Main Results: ImageNet-C, ViT-B/16
Table 2. Classification accuracy (%) on ImageNet-C (severity 5) with ViT-B/16 as the frozen black-box target. BETA surpasses all black-box baselines and several strong white-box methods, despite only seeing API probabilities.
| Access | Method | Avg. | Gain |
|---|---|---|---|
| Black | Source (no adapt) | 55.5 | n/a |
| White | TENT | 59.6 | +4.1 |
| White | SAR | 63.6 | +8.1 |
| White | CoTTA | 61.6 | +6.1 |
| White | ETA | 65.8 | +10.3 |
| Gray | T3A | 56.9 | +1.4 |
| Gray | FOA | 44.9 | −10.6 |
| Black | LAME | 54.1 | −1.4 |
| Black | ZOO-CMA | 54.5 | −1.0 |
| Black | ZOO-RGF | 56.0 | +0.5 |
| Black | BETA (Ours) | 62.6 | +7.1 |
Real-world commercial API (Clarifai)
Generalization beyond ImageNet-C
Table 3. Fine-grained EuroSAT with CLIP ViT-B/16 as the target. BETA is the only strict black-box method and delivers the largest gain (+11.3%) with a single API query per sample, while gray-box prompting and ZERO-style variants need 64 to 448 queries.
| Access | Method | Acc. (%) | Gain | #API |
|---|---|---|---|---|
| Black | Source | 42.0 | n/a | 1 |
| Gray | B²TPT (w/ tokens) | 46.8 | +4.8 | 120 |
| Gray | ZERO (w/ logits) | 39.6 | −2.4 | 64 |
| Gray | ZERO_ensemble (w/ logits) | 43.8 | +1.8 | 448 |
| Black | BETA (Ours) | 53.3 | +11.3 | 1 |
Table 4. Dermatology classification on Derm7pt with both a general-purpose CLIP ViT-B/16 and a domain-specialized BiomedCLIP as the black-box target. BETA gives consistent gains across very different backbones.
| Target (Black-box) | Source | LAME | TT-Aug | BETA (Ours) |
|---|---|---|---|---|
| CLIP ViT-B/16 | 55.9 | 56.0 | 57.1 | 58.6 |
| BiomedCLIP | 60.9 | 60.4 | 61.3 | 62.1 |
Beyond Vision: a Test-Time Advisor Strategy
BETA's core mechanism, a small local model shaping the behavior of a larger frozen remote model at inference time, is, we believe, a preview of how adaptation will work in the agent era. Anthropic describe a closely related pattern for LLM agents:
“The advisor strategy pairs a strong, expensive model as an advisor with a faster, cheaper model as an executor. The advisor sees the task and context up front and writes a plan… The executor then carries out that plan step-by-step, consulting the advisor when it hits a hard decision.” Anthropic, The Advisor Strategy (2026)

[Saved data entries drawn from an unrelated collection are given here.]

(** C3.  Called by an identified user on a call, [handleRequestAccess] first
    sets [isRequestingAccess] to true and then sends the request-join POST;
    however that fetch settles (2xx, any other status, or a rejection), the
    resumed function ends by dispatching [SET_REQUESTING_ACCESS false], and
    [isRequestingAccess] is false afterwards. *)
Theorem handleRequestAccess_resets (w : World) c :
  call_of (session w) = Some c -> isGuest (user w) = false ->
  let post := mkRequest POST c RequestJoin true in
  let k := after_fetch (handleRequestAccess (session w) (user w)) in
  let w1 := step w EvRequestAccess in
  log w1 = log w ++ [(now w, Performed (Dispatch (SET_REQUESTING_ACCESS true)));
                     (now w, Requested post)] /\
  isRequestingAccess (session w1) = true /\
  inflight w1 = inflight w ++ [(post, k)] /\
  forall r w2,
    let w3 := exec (k r) w2 in
    isRequestingAccess (session w3) = false /\
    exists before,
      performed w3 =
      performed w2 ++ before ++ [Dispatch (SET_REQUESTING_ACCESS false)].
Proof.
  intros Hc Hg post k w1. subst w1; simpl.
  rewrite (handleRequestAccess_issue _ _ c Hc Hg); simpl.
  split; [rewrite <- app_assoc; reflexivity|].
  split; [reflexivity|]. split; [reflexivity|].
  intros r w2. cbv zeta. subst k.
  pose proof (issued_join _ _ c Hc Hg) as Hi. resumed Hi.
  unfold handleRequestAccess; rewrite Hc, Hg.
  destruct r as [reason|resp]; branches;
    (split; [reflexivity|]);
    match goal with
    | |- exists b, _ ++ ?l = _ =>
        exists (removelast l); reflexivity
    end.
Qed.

(** C7.  When the request-join POST is answered with a non-2xx status, one
    notification is shown and it is an error notification; its text is the
    [error] of the response body when the body has a non-empty one, and
    "Failed to send request" otherwise; [isRequestingAccess] is false
    afterwards. *)
Theorem handleRequestAccess_error_text st u c resp w :
  call_of st = Some c -> isGuest u = false -> ok resp = false ->
  let w' := exec (after_fetch (handleRequestAccess st u) (Responded resp)) w in
  toasts (performed w') =
    toasts (performed w) ++ [ToastError (notification_text resp)] /\
  isRequestingAccess (session w') = false.
Proof.
  intros Hc Hg Hok w'. subst w'.
  pose proof (issued_join _ _ c Hc Hg) as Hi. resumed Hi.
  unfold toasts. rewrite List.filter_app.
  unfold handleRequestAccess, notification_text, server_message, js_or.
  rewrite Hc, Hg. cbn -[Z.leb Z.eqb]. rewrite Hok.
  unfold json. destruct (body resp) as [[]|]; cbn -[Z.leb Z.eqb]; auto.
  destruct (truthy (field "error" fields)); auto.
Qed.
Lemma sanitize_loop_sublist ma gs : ∀ out seen,
  ∃ k, sanitize_loop ma gs out seen = out ++ k ∧ k `sublist_of` (norm <$> gs).
Proof.
  induction gs as [|g gs IH]; intros out seen; simpl.
  - exists []. by rewrite app_nil_r.
  - destruct (is_empty (upper (strip g)) || bool_decide (upper (strip g) ∈ seen)).
    + destruct (IH out seen) as (k & -> & Hk). exists k. split; [done|].
      by apply sublist_cons.
    + destruct (ma <=? _).
      * exists [norm g]. split; [done|]. apply sublist_skip, sublist_nil_l.
      * destruct (IH (out ++ [upper (strip g)]) ({[upper (strip g)]} ∪ seen))
          as (k & -> & Hk).
        exists (norm g :: k). split; [by rewrite <- app_assoc|]. by apply sublist_skip.
Qed.

(** A tidy list without duplicates that fits the bound passes unchanged. *)
Lemma sanitize_loop_fixed ma l : ∀ out seen,
  Forall tidy l → NoDup (out ++ l) → (∀ x, x ∈ seen → x ∈ out) →
  (Z.of_nat (length (out ++ l)) ≤ ma ∨ (length l ≤ 1)%nat) →
  sanitize_loop ma l out seen = out ++ l.
Proof.
  induction l as [|g l IH]; intros out seen Ht Hnd Hseen Hlen; simpl.
  - by rewrite app_nil_r.
  - apply Forall_cons in Ht as [[Hne Hn] Ht]. fold (norm g). rewrite Hn.
    assert (He : is_empty g = false) by (by destruct g). rewrite He. simpl.
    assert (Hg : g ∉ seen).
    { intros Hin. apply Hseen in Hin. apply NoDup_app in Hnd as (_ & Hd & _).
      apply (Hd g Hin). by left. }
    rewrite (bool_decide_eq_false_2 _ Hg).
    destruct (ma <=? Z.of_nat (length (out ++ [g]))) eqn:Hle.
    + apply Z.leb_le in Hle. rewrite length_app in Hle. simpl in Hle.
      destruct l as [|g' l]; [done|]. exfalso.
      rewrite length_app in Hlen. simpl in Hlen. lia.
    + rewrite (cons_middle g out l), app_assoc. apply IH; try done.
      * by rewrite <- app_assoc.
      * intros x Hx. apply elem_of_union in Hx as [Hx|Hx].
        -- apply elem_of_singleton in Hx. subst. apply elem_of_app. right. by left.
        -- apply elem_of_app. left. by apply Hseen.
      * rewrite <- app_assoc. simpl. destruct Hlen as [Hlen|Hlen]; [by left|].
        right. simpl in Hlen. lia.
Qed.
(** C10: the guard of line 130 tests truthiness, not presence.  When both
    files unpickle, both names are bound to the unpickled objects; if
    either object is falsy, the submission still takes the fallback path:
    no artifact is called and the prediction is [0.0]. *)
Theorem availability_is_truthiness (fs : disk) (m s : object) (x : RawInput) :
  fs !! MODEL_PATH = Some (Loads m) →
  fs !! SCALER_PATH = Some (Loads s) →
  truthy m = false ∨ truthy s = false →
  startup fs = Ok {| model := Some m; scaler := Some s |}
  ∧ inference {| model := Some m; scaler := Some s |} x = Run [] (Ok FALLBACK)
  ∧ report {| model := Some m; scaler := Some s |} true x
    = Run FALLBACK_REPORT (Ok tt).
Proof.
  intros Hm Hs Hf. pose proof (guard_closed_of_falsy m s Hf) as Hg.
  split; [by apply startup_both |].
  split; [by apply inference_fallback | by apply report_fallback].
Qed.

Lemma availability_is_truthiness_witness :
  let g := {| model := Some empty_ensemble; scaler := Some identity_scaler |} in
  startup disk_falsy_model = Ok g
  ∧ inference g scenario1 = Run [] (Ok FALLBACK)
  ∧ report g true scenario1 = Run FALLBACK_REPORT (Ok tt).
Proof.
  exact (availability_is_truthiness disk_falsy_model
           empty_ensemble identity_scaler scenario1
           eq_refl eq_refl (or_introl eq_refl)).
Defined.

(** C4: the loader itself tolerates one missing file and keeps the other
    artifact, but lines 48-49 then subscript the non-empty dict with the
    key that is not there: the import is aborted by a [KeyError] and no
    submission is ever served.  Only when both files are missing (an empty,
    falsy dict) does startup reach the fallback path. *)
Theorem one_missing_file_aborts_startup (fs : disk) (o : object) :
  (fs !! MODEL_PATH = Some (Loads o) ∧ fs !! SCALER_PATH = None →
     load_artifacts fs = Some (<["model" := o]> ∅)
     ∧ startup fs = Raise (KeyError "scaler"))
  ∧ (fs !! MODEL_PATH = None ∧ fs !! SCALER_PATH = Some (Loads o) →
     load_artifacts fs = Some (<["scaler" := o]> ∅)
     ∧ startup fs = Raise (KeyError "model"))
  ∧ (fs !! MODEL_PATH = None ∧ fs !! SCALER_PATH = None →
     startup fs = Ok {| model := None; scaler := None |}).
Proof.
  split; [| split].
  - intros [Hm Hs]. split.
    + by apply load_artifacts_model_only.
    + by apply (startup_model_only fs o).
  - intros [Hm Hs]. split.
    + by apply load_artifacts_scaler_only.
    + by apply (startup_scaler_only fs o).
  - intros [Hm Hs]. by apply startup_neither.
Qed.

Example startup_disk_model_only :
  startup disk_model_only = Raise (KeyError "scaler").
Proof. by apply (startup_model_only disk_model_only (constant_model 12000%float)). Qed.

(** ** The risk banner *)

Section Thresholds.
Local Open Scope float_scope.

(** The two thresholds as the comparison sees them. *)
Lemma threshold_high_bits : Prim2SF 30000 = S754_finite false 8246337208320000 (-38).
Proof. reflexivity. Qed.

Lemma threshold_low_bits : Prim2SF 10000 = S754_finite false 5497558138880000 (-39).
Proof. reflexivity. Qed.

(** Between two positive finite values, [<] implies the same order (or
    equality) of the exponents. *)
Lemma SFltb_finite_pos (m1 m2 : positive) (e1 e2 : Z) :
  SFltb (S754_finite false m1 e1) (S754_finite false m2 e2) = true →
  (e1 ≤ e2)%Z.
Proof.
  unfold SFltb, SFcompare.
  destruct (Z.compare_spec e1 e2) as [-> | Hlt | Hgt]; intros H.
  - lia.
  - lia.
  - discriminate H.
Qed.

(** No binary64 value is both below 10000 and above 30000, so the order
    of the two tests never decides between "High" and "Low". *)
Lemma thresholds_disjoint (p : float) :
  (p <? 10000) = true → (30000 <? p) = false.
Proof.
  rewrite !ltb_spec, threshold_high_bits, threshold_low_bits.
  destruct (Prim2SF p) as [s | s | | s m e].
  - destruct s; reflexivity.
  - destruct s; [reflexivity | intros H; discriminate H].
  - reflexivity.
  - destruct s; [reflexivity |].
    intros Hlow. apply SFltb_finite_pos in Hlow.
    destruct (SFltb (S754_finite false 8246337208320000 (-38))
                    (S754_finite false m e)) eqn:Hhigh; [| reflexivity].
    apply SFltb_finite_pos in Hhigh. lia.
Qed.

Lemma risk_label_high (p : float) :
  risk_label p = HighRisk ↔ (30000 <? p) = true.
Proof. unfold risk_label. destruct (30000 <? p), (p <? 10000); split; done. Qed.

Lemma risk_label_low (p : float) :
  risk_label p = LowRisk ↔ (p <? 10000) = true.
Proof.
  unfold risk_label. split.
  - destruct (30000 <? p), (p <? 10000); done.
  - intros H. by rewrite (thresholds_disjoint p H), H.
Qed.

Lemma risk_label_standard (p : float) :
  risk_label p = StandardRisk ↔ (30000 <? p) = false ∧ (p <? 10000) = false.
Proof.
  unfold risk_label. destruct (30000 <? p), (p <? 10000); split; try done.
  all: by intros [? ?].
Qed.
End Thresholds.
(** * An isometric city-builder portfolio: path generator, cyclist, grid editor

    A shallow embedding of the logic of [src/App.tsx] and
    [src/components/IsoMap.tsx]:

    - [PathGen]: [generateWindingPath] and its helper [connectPoints];
    - [Checkpoints]: [getCheckpointIndices];
    - [Cyclist]: the per-frame callback of the [Cyclist] component;
    - [Editor]: [createInitialState] and [handleTileClick];
    - [App]: the top-level state holder and its event handlers.

    Conventions.  Grid coordinates are JavaScript numbers holding integers;
    they are modelled as [Z].  The cyclist's progress and the frame time are
    JavaScript numbers holding fractions; they are modelled as exact
    rationals [Q] (rounding of doubles is not modelled).  [Math.random()] is
    an oracle: a stream [nat -> Q] of outcomes together with the index of the
    next unread outcome, threaded through the code in call order. *)

From Stdlib Require Import ZArith QArith Qround Bool Lia Lqa.
From stdpp Require Import base list gmap.
From Equations Require Import Equations.
From Equations.Prop Require Import Logic.

(** ** The random oracle *)

Definition Rand : Type := nat -> Q.

(** [Math.random()]: read the next outcome and advance the oracle. *)
Definition Math_random (rnd : Rand) (k : nat) : Q * nat := (rnd k, S k).

(** [a > b] on numbers. *)
Definition Qgtb (a b : Q) : bool := negb (Qle_bool a b).

(** ** Path generation ([src/App.tsx], lines 11-75) *)

Module PathGen.

Local Open Scope Z_scope.

Record Point : Type := mkPoint { px : Z; py : Z }.

#[global] Instance Point_eq_dec : EqDecision Point.
Proof. solve_decision. Defined.

(** The guard of the [while] loop: [curr.x !== p2.x || curr.y !== p2.y]. *)
Definition loop_cond (curr p2 : Point) : bool :=
  negb (px curr =? px p2) || negb (py curr =? py p2).

(** The choice of [moveX] (lines 43-52).  The oracle is read only when
    neither axis is the major one. *)
Definition choose_moveX (rnd : Rand) (k : nat) (dx dy : Z) : bool * nat :=
  if Z.abs dy <? Z.abs dx then (true, k)
  else if Z.abs dx <? Z.abs dy then (false, k)
  else let r := Math_random rnd k in (Qgtb (fst r) (1 # 2), snd r).

(** The move of one iteration (lines 54-61), given [moveX]. *)
Definition move (moveX : bool) (curr p2 : Point) : Point :=
  let dx := px p2 - px curr in
  let dy := py p2 - py curr in
  if moveX && negb (dx =? 0) then mkPoint (px curr + Z.sgn dx) (py curr)
  else if negb (dy =? 0) then mkPoint (px curr) (py curr + Z.sgn dy)
  else if negb (dx =? 0) then mkPoint (px curr + Z.sgn dx) (py curr)
  else curr.

(** One iteration of the loop body: the new [curr] and the oracle index. *)
Definition loop_body (rnd : Rand) (p2 curr : Point) (k : nat) : Point * nat :=
  let dx := px p2 - px curr in
  let dy := py p2 - py curr in
  let c := choose_moveX rnd k dx dy in
  (move (fst c) curr p2, snd c).

(** Remaining distance to the target waypoint. *)
Definition remaining (curr p2 : Point) : Z :=
  Z.abs (px p2 - px curr) + Z.abs (py p2 - py curr).

(** Case analysis on every integer comparison [a =? b] of the goal. *)
Ltac case_eqb :=
  repeat match goal with
         | |- context [(?a =? ?b)%Z] => destruct (Z.eqb_spec a b); simpl
         end.

Lemma move_remaining b curr p2 :
  loop_cond curr p2 = true ->
  remaining (move b curr p2) p2 = remaining curr p2 - 1.
Proof.
  unfold loop_cond, move, remaining. intros Hc.
  destruct (Z.eqb_spec (px curr) (px p2)), (Z.eqb_spec (py curr) (py p2));
    simpl in Hc; try discriminate;
    destruct b; simpl; case_eqb; simpl; lia.
Qed.

Lemma loop_body_remaining rnd p2 curr k :
  loop_cond curr p2 = true ->
  remaining (fst (loop_body rnd p2 curr k)) p2 = remaining curr p2 - 1.
Proof. intros Hc. unfold loop_body. simpl. by apply move_remaining. Qed.

Lemma remaining_nonneg curr p2 : 0 <= remaining curr p2.
Proof. unfold remaining. lia. Qed.

(** The [while] loop of [connectPoints] (lines 38-64), by well-founded
    recursion on the remaining distance. *)
Equations? connect_loop (rnd : Rand) (p2 curr : Point) (k : nat)
    (segment : list Point) : list Point * nat
    by wf (Z.to_nat (remaining curr p2)) lt :=
  connect_loop rnd p2 curr k segment with inspect (loop_cond curr p2) := {
    | exist _ true Hc =>
        connect_loop rnd p2 (fst (loop_body rnd p2 curr k))
          (snd (loop_body rnd p2 curr k))
          (segment ++ [fst (loop_body rnd p2 curr k)]);
    | exist _ false Hc => (segment, k) }.
Proof.
  rewrite move_remaining by done.
  assert (remaining curr p2 <> 0); [|pose proof (remaining_nonneg curr p2); lia].
  unfold loop_cond, remaining in *.
  destruct (Z.eqb_spec (px curr) (px p2)), (Z.eqb_spec (py curr) (py p2));
    simpl in *; try discriminate; lia.
Qed.

(** [connectPoints(p1, p2)]: the cells visited after [p1], up to [p2]. *)
Definition connectPoints (rnd : Rand) (k : nat) (p1 p2 : Point)
  : list Point * nat :=
  connect_loop rnd p2 p1 k [].

(** The same loop run with a bound on the number of iterations; [None]
    means the bound was hit while the guard still held. *)
Fixpoint connect_loop_fuel (fuel : nat) (rnd : Rand) (p2 curr : Point)
    (k : nat) (segment : list Point) : option (list Point * nat) :=
  if loop_cond curr p2 then
    match fuel with
    | O => None
    | S fuel' =>
        let r := loop_body rnd p2 curr k in
        connect_loop_fuel fuel' rnd p2 (fst r) (snd r) (segment ++ [fst r])
    end
  else Some (segment, k).

(** The intermediate waypoints (lines 17-29). *)
Definition waypoints (start end_ : Point) : list Point :=
  [ start;
    mkPoint 2 12; mkPoint 6 12; mkPoint 6 9; mkPoint 2 9; mkPoint 2 5;
    mkPoint 10 5; mkPoint 10 10; mkPoint 13 10; mkPoint 13 3;
    end_ ].

(** The [for] loop of lines 69-72 over consecutive waypoints. *)
Fixpoint connect_all (rnd : Rand) (k : nat) (ws : list Point)
    (fullPath : list Point) : list Point * nat :=
  match ws with
  | p1 :: ((p2 :: _) as rest) =>
      let s := connectPoints rnd k p1 p2 in
      connect_all rnd (snd s) rest (fullPath ++ fst s)
  | _ => (fullPath, k)
  end.

Definition generateWindingPath (rnd : Rand) (k : nat) (start end_ : Point)
  : list Point * nat :=
  connect_all rnd k (waypoints start end_) [start].

(** *** Shape of a path *)

(** The sum of the distances between consecutive waypoints. *)
Fixpoint route_length (ws : list Point) : Z :=
  match ws with
  | p1 :: ((p2 :: _) as rest) => remaining p1 p2 + route_length rest
  | _ => 0
  end.

(** Two cells differ by exactly one unit on exactly one axis. *)
Definition unit_step (a b : Point) : Prop :=
  (Z.abs (px b - px a) = 1 /\ py b = py a) \/
  (px b = px a /\ Z.abs (py b - py a) = 1).

(** [chain a l]: starting from [a], every cell of [l] is one unit step
    away from the cell before it. *)
Fixpoint chain (a : Point) (l : list Point) : Prop :=
  match l with
  | [] => True
  | b :: l' => unit_step a b /\ chain b l'
  end.

End PathGen.

(** ** Checkpoints ([src/components/IsoMap.tsx], lines 26-36) *)

Module Checkpoints.

Definition CHECKPOINT_COUNT : Z := 5.

(** [Math.floor(totalPathLength * (i / (CHECKPOINT_COUNT + 1)))] for
    [i = 1 .. CHECKPOINT_COUNT]. *)
Definition checkpointIndex (totalPathLength i : Z) : Z :=
  Qfloor (inject_Z totalPathLength
          * (inject_Z i / inject_Z (CHECKPOINT_COUNT + 1))).

Definition getCheckpointIndices (totalPathLength : Z) : list Z :=
  map (checkpointIndex totalPathLength) (seqZ 1 CHECKPOINT_COUNT).

End Checkpoints.

(** ** The cyclist ([src/components/IsoMap.tsx], lines 38-148)

    The component keeps [progress] in a state hook and
    [lastTriggeredCheckpoint] and [hasFinished] in refs.  The frame callback
    is modelled as a function from the hooks' current values to their next
    values and the callbacks it invokes, in call order; every frame sees the
    values written by the frame before it.  The parts of the callback that
    only move meshes (wheels, body, position, orientation) write none of the
    three and are left out. *)

Module Cyclist.

Record State : Type := mkState {
  progress : Q;
  lastTriggeredCheckpoint : Z;
  hasFinished : bool }.

(** The values the hooks are initialised with when the component mounts
    (lines 52-54). *)
Definition mount : State :=
  {| progress := 0; lastTriggeredCheckpoint := -1; hasFinished := false |}.

(** The callbacks of [CyclistProps]. *)
Inductive Event : Type :=
| onReachCheckpoint (checkpointIndex : Z)
| onFinish.

#[global] Instance Event_eq_dec : EqDecision Event.
Proof. solve_decision. Defined.

(** What one frame brings: whether [group.current] is set, the [isPaused]
    prop, and the elapsed time [delta]. *)
Record Frame : Type := mkFrame {
  groupReady : bool;
  isPaused : bool;
  delta : Q }.

(** [speed = 1.2]. *)
Definition speed : Q := 6 # 5.

(** [Array.prototype.indexOf]: the first position of [v], or [-1]. *)
Fixpoint indexOf_from (l : list Z) (v : Z) (i : Z) : Z :=
  match l with
  | [] => -1
  | u :: l' => if (u =? v)%Z then i else indexOf_from l' v (i + 1)
  end.

Definition indexOf (l : list Z) (v : Z) : Z := indexOf_from l v 0.

(** [Array.prototype.includes]. *)
Definition includes (l : list Z) (v : Z) : bool := existsb (Z.eqb v) l.

(** The movement branch, lines 98-108. *)
Definition advance (totalDistance : Z) (newProgress : Q) (st : State)
  : State * list Event :=
  if Qle_bool (inject_Z (totalDistance - 1)) newProgress then
    ({| progress := inject_Z (totalDistance - 1);
        lastTriggeredCheckpoint := lastTriggeredCheckpoint st;
        hasFinished := true |}, [onFinish])
  else
    ({| progress := newProgress;
        lastTriggeredCheckpoint := lastTriggeredCheckpoint st;
        hasFinished := hasFinished st |}, []).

BETA is the vision, test-time version of the same design, with a twist: the expensive side is the executor, and the small local side is the advisor. The advisor has gradients but limited capacity; the executor has capacity but is opaque. The advisor does not change the executor's weights. It only shapes its input so that the executor's own computation lands on the correct answer.
LLM advisor strategy
- Strong advisor writes the plan
- Cheap executor runs it
- Advisor consulted on hard decisions
- Uses more tokens, not more training
BETA (vision, test-time)
- Local steering model provides gradients
- Black-box API produces predictions
- Reliable-and-diverse filter consults only on trustworthy samples
- Uses a single API call, not retraining
We expect the local-advisor-shapes-remote-executor recipe to become a common pattern as AI stacks move to agents composed of many opaque sub-components, from vision APIs to retrieval systems, reward models, and tool APIs. BETA's prediction-harmonization and consistency-regularization objective is, in this light, a principled replacement for “try many prompts and keep the best,” and we see direct extensions to multi-modal agent pipelines and to LLM tool-use where tool outputs play the role of the opaque API.